_ASSIGNMENT_
From the listing below, pull each line that includes "NDArrayChunk".
======== EXTRACTED MATERIAL ========
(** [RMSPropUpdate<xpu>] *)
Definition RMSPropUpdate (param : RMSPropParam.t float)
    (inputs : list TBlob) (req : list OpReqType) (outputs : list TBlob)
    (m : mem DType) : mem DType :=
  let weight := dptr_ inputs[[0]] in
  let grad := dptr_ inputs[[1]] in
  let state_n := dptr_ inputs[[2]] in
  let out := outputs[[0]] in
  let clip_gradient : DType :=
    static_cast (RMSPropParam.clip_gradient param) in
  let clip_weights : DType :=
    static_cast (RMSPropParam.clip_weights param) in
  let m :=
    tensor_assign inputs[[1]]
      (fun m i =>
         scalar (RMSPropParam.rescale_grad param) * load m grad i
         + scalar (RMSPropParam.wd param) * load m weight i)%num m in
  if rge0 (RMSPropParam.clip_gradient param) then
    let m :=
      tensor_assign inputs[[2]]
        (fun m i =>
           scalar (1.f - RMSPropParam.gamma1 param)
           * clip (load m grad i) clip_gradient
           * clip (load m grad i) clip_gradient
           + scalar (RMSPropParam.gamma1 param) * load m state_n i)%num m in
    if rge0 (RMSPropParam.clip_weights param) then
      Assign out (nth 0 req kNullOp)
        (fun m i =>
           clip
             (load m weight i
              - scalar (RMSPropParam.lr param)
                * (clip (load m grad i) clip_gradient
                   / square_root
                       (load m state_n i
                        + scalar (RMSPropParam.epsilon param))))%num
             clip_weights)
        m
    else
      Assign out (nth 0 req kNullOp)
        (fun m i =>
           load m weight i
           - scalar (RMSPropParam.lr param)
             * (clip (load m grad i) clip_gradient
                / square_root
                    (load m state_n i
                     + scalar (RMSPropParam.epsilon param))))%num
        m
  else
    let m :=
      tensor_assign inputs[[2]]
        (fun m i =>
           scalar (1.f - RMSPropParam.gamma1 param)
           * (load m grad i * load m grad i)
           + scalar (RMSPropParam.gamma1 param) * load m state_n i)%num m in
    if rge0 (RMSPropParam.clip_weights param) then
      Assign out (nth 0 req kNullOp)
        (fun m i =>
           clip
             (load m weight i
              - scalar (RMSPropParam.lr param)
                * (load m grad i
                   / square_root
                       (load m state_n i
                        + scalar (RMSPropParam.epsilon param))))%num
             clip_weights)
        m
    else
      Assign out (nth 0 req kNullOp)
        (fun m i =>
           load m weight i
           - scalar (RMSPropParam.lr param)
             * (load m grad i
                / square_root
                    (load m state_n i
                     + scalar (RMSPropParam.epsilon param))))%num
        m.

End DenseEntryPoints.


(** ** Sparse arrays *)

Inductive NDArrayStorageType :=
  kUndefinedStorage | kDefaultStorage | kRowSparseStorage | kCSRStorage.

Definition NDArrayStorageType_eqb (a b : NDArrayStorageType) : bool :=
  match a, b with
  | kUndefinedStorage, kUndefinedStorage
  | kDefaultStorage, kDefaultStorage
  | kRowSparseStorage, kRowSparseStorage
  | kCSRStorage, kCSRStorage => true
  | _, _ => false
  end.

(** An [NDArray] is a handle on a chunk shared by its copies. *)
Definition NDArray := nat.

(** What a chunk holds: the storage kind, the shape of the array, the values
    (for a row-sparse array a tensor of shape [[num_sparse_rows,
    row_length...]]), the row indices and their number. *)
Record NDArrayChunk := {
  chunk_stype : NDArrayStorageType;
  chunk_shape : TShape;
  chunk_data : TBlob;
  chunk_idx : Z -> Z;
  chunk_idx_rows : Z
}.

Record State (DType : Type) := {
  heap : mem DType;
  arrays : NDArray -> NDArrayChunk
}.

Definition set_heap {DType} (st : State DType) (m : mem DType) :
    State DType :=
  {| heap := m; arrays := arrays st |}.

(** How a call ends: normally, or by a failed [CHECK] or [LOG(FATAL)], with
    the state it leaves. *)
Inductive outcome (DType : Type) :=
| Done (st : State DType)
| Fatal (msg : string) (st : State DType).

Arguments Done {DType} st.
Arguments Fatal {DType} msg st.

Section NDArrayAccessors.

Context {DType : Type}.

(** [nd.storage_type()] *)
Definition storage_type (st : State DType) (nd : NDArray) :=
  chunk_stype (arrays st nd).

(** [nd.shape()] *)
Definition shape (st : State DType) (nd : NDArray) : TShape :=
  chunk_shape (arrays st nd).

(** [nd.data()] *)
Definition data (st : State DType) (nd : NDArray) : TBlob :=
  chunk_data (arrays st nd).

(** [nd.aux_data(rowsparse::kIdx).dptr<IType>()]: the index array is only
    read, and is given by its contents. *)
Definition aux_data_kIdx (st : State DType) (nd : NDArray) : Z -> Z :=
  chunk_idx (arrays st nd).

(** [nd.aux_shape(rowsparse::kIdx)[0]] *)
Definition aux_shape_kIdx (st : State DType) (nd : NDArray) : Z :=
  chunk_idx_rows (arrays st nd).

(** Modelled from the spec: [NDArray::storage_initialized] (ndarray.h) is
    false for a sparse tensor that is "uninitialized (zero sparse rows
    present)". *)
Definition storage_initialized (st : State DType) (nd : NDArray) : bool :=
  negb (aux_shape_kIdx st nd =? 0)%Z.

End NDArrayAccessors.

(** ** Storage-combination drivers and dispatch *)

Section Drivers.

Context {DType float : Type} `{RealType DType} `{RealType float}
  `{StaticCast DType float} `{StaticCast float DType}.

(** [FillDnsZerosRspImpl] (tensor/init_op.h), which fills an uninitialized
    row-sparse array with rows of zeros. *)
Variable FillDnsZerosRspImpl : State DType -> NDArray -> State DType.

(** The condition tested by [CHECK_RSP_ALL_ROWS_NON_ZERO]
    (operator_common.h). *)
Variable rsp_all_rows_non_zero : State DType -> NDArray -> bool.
========
_PROBLEM SOLUTION_
Record NDArrayChunk := {
  arrays : NDArray -> NDArrayChunk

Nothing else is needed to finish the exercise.